El sábado Madrid no era de los madrileños. Los gatos nos sentíamos extranjeros en el metro. Línea 10 del suburbano: 1 a.m.
Llegada a Bernabéu vista desde dentro del vagón: flashes rojos y azules rodeaban el tren. Una vez parados, esas ráfagas de colores se convertían en personas. Así en todas las paradas.
La afluencia multicolor se coló en mi vagón. Yo, sentada, tenía ante mi representantes de dos aficiones, italianos a la derecha, alemanes a la izquierda. Los rivales más cercanos no se miraban. Sí lo hacían el resto.
Alegría en los dos lados: la descarada e inevitable alegría del vencedor y la falsa y sombreada del perdedor. Gritos de las dos aficiones aplastaban el sonido de mi reproductor de música.
Una mujer joven con camiseta del Bayern daba caña al adversario. Ni yo ni los italianos la entendíamos -salvo esos insultos tan ingleses-. Sus compañeros seguían a esta exaltada perdedora. Sorprendida quedé ante esta alemana, no había clichés de su origen en ella.

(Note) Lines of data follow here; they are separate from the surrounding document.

(* ===== verification/BlLife.v ===== *)
(** The birth of the bucket-lock engine's cache: [dc_create] gives a coherent world
    that holds only the root. *)

From S2P Require Import Prelude Qstr HList Lru World Walk Reclaim Namespace BlChain BlLists.
From S2P Require Import BlLru BlLruSpec BlWorld BlWalk BlReclaim BlInv Lifecycle.

(** Lists of one node that is on none of them, and of no node at all. *)
Lemma chain_is_fresh (F : gset Z) r :
  chain_is {| c_first := gset_to_gmap 0 F; c_node := {[r := bnode0]} |} (λ _, [])
    (gset_to_gmap false F) {[r := false]}.
Proof.
  split; simpl.
  - intros i. rewrite !lookup_gset_to_gmap. by destruct (decide (i ∈ F)); rewrite ?option_guard_True, ?option_guard_False by done.
  - done.
  - done.
  - intros i j d Hd. by apply not_elem_of_nil in Hd.
  - intros i d Hd. by apply not_elem_of_nil in Hd.
  - intros d. destruct (decide (r = d)) as [<- | Hne]; [by rewrite !lookup_singleton_eq | by rewrite !lookup_singleton_ne].
  - intros d n [_ <-]%lookup_singleton_Some. exists 0. split; done.
Qed.

Lemma chain_has_fresh (F : gset Z) r :
  let c := {| c_first := gset_to_gmap 0 F; c_node := {[r := bnode0]} |} in
  chain_has c (λ _, []) ∧ bits c = gset_to_gmap false F ∧ marks c = {[r := false]}.
Proof. apply chain_is_has, chain_is_fresh. Qed.

Lemma lists_fresh r f : lists r {[r := root_node r]} {[r := r]} f (λ _, []).
Proof.
  intros i t. split; [by intros ?%not_elem_of_nil |].
  intros (h & n & Hh & [? _]%lookup_singleton_Some & _). done.
Qed.

Lemma lru_rep_fresh r :
  lru_rep {[r]} {[r := root_node r]} ∅ {| ls_one := lru_shards_init; ls_node := {[r := lnode0]} |}.
Proof.
  assert (words {| ls_one := lru_shards_init; ls_node := {[r := lnode0]} |} = {[r := DC_LRU_OFF]}) as Ew.
  { unfold words. simpl. apply map_fmap_singleton. }
  split.
  - split; [| split; [| done]].
    + exists (λ _, []). split; [split; cbn [ls_one ls_node]; try done |].
      * intros i o [-> _]%lookup_replicate. split_and!; done.
      * intros i j d Hd. by apply not_elem_of_nil in Hd.
      * intros i d. rewrite Ew. split; [by intros ?%not_elem_of_nil |].
        intros [[_ E]%lookup_singleton_Some _]. unfold DC_LRU_OFF, DC_LRU_ON in E. lia.
    + done.
  - rewrite Ew. apply dom_singleton_L.
  - intros d v. rewrite Ew. intros [<- <-]%lookup_singleton_Some. unfold word_is.
    rewrite lookup_singleton_eq. by left.
Qed.

(** The root dentry. *)
Definition root_dent (stack : qstr) (r : Z) : dent :=
  {| d_iparent := r; d_iname := rootname stack; d_fwd := 0; d_top := 0; d_inode := 1; d_isdir := true;
     d_parent := r; d_moving := 0; d_id := 0 |}.

Lemma root_entry stack r :
  aligned r → length (q_name stack) = DC_NAME_MAX →
  dent_ok (root_dent stack r) ∧
  entry {[r := root_dent stack r]} r (root_node r) r (root_dent stack r) (root_dent stack r).
Proof.
  intros Hr Hs. destruct (rootname_wf stack Hs) as [Hq Hqn].
  destruct (tag_word r false false (root_dent stack r) Hr) as (Hi & Hsh & Hp); [simpl; unfold itag; lia |].
  split.
  - split; simpl; [done | by rewrite Hi | | done | done | by rewrite Hsh].
    rewrite Hi, Hsh, Hp. unfold itag. simpl. lia.
  - split; simpl; rewrite ?lookup_singleton_eq; try done. by unfold dtop_val; rewrite Z.eqb_refl.
Qed.

Section create.
  Context `{HA : Memalign} `{!MemalignOk HA}.

Lemma dc_create_binv node stack nb r :
  0 ≤ nb ≤ 2 ^ 31 → length (q_name stack) = DC_NAME_MAX → posix_memalign ∅ = Some r →
  ∃ w b, dc_create true true true node stack nb = Ok (Some w) ∧ binv 0 w {[r := root_node r]} {[r := r]} ∧
    bw_root w = r ∧ bw_mask w + 1 = 2 ^ b ∧ nb ≤ 2 ^ b ∧ (b = 0 ∨ 2 ^ (b - 1) < nb).
Proof.
  intros Hnb Hst Hr. destruct (round_up_pow2 nb Hnb) as (b & Hb & E & Hle & Hmin).
  pose proof (memalign_aligned _ _ Hr) as Hal. pose proof (memalign_range _ _ Hr) as Hrng.
  destruct (root_entry stack r Hal Hst) as [Hok Hen]. destruct (tree_create r) as [Ht Hty].
  unfold dc_create. cbn [negb]. rewrite E. unfold dentry_alloc, st_bind, st_get, st_mod, st_ret.
  change (dom (bw_dent (dcache0 node (2 ^ b)))) with (dom (∅ : gmap Z dent)).
  rewrite dom_empty_L, Hr. unfold dent_store, alloc_dent, set_root, dcache0. bsimpl.
  rewrite lookup_insert_eq. bsimpl. rewrite lookup_insert_eq, !insert_insert_eq.
  change (set_iparent r _) with (root_dent stack r). cbn [set_node c_first c_node].
  eexists _, b. split; [done |]. bsimpl. split; [| repeat split; try done; lia].
  destruct (chain_has_fresh (list_to_set (seqZ 0 (2 ^ b))) r) as (Hh & Hhb & Hhm).
  destruct (chain_has_fresh {[r]} r) as (Hc & Hcb & Hcm). rewrite gset_to_gmap_singleton in Hc, Hcb, Hcm.
  set (ch := {| c_first := gset_to_gmap 0 _; c_node := _ |}) in Hh, Hhb, Hhm.
  set (cs := {| c_first := {[r := 0]}; c_node := _ |}) in Hc, Hcb, Hcm.
  change (set_node _ _) with ch. change {| c_first := <[r := 0]> _; c_node := <[r := bnode0]> _ |} with cs.
  rewrite !insert_empty. split; bsimpl; [split; bsimpl | ..].
  - exists b. split; [done |]. rewrite Z.ones_equiv. lia.
  - intros d x [<- <-]%lookup_singleton_Some. split_and!; [done | lia | done].
  - intros d Hd. by apply not_elem_of_empty in Hd.
  - by rewrite !dom_singleton_L.
  - intros h n t [<- <-]%lookup_singleton_Some [_ <-]%lookup_singleton_Some. eauto.
  - apply lookup_singleton_eq.
  - exists (λ _, []). split; [exact Hh | apply lists_fresh].
  - exists (λ _, []). split; [exact Hc | apply lists_fresh].
  - intros i. rewrite Hhb, lookup_gset_to_gmap, option_guard_bool_decide.
    destruct (bool_decide_reflect (i ∈ (list_to_set (seqZ 0 (2 ^ b)) : gset Z))) as [Hi | Hi];
      rewrite elem_of_list_to_set, elem_of_seqZ in Hi; simpl; [split; [lia | by eexists] | split; [by intros [? ?] | lia]].
  - rewrite Hcb, dom_gset_to_gmap. by rewrite dom_singleton_L.
  - rewrite Hhm. by rewrite !dom_singleton_L.
  - rewrite Hcm. by rewrite !dom_singleton_L.
  - intros h t [_ <-]%lookup_singleton_Some. rewrite Hhm. apply lookup_singleton_eq.
  - intros d x [<- <-]%lookup_singleton_Some _ Hs. by rewrite (en_kind _ _ _ _ _ _ Hen) in Hs.
  - rewrite dom_singleton_L. apply lru_rep_fresh.
  - exact Ht.
  - exact Hty.
  - intros i c. rewrite Hhb. by intros [_ <-]%lookup_gset_to_gmap_Some.
  - intros i c. rewrite Hcb. by intros [_ <-]%lookup_gset_to_gmap_Some.
  - split; [apply NoDup_nil_2 | by intros d ?%not_elem_of_nil | by intros d ?%not_elem_of_nil].
  - by intros d x [<- <-]%lookup_singleton_Some.
  - done.
Qed.
End create.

Los italianos cantaron a sus campeones y... a Piqué. Recordaron esas palabras en las que el defensa blaugrana pedía a su afición que el los interistas odiaran su profesión. Esa noche los italianos tomaron su revancha y el catalán estuvo a punto de perder los oídos. Ni que decir tiene el apoyo a los italianos de los pocos madrileños que se encontraban en el metro ante los gritos contra el Barça.
Mala cara la nuestra, la de los que nos quedamos sin final en nuestra ciudad. Sonrisas ante las aficiones, pero por dentro envidia. Sea de la sana o de la mala, da igual, pero envidia al fin y al cabo por no disputar ese partido ni poder vivir lo que sintieron los interistas. Ni siquiera lo que los bávaros.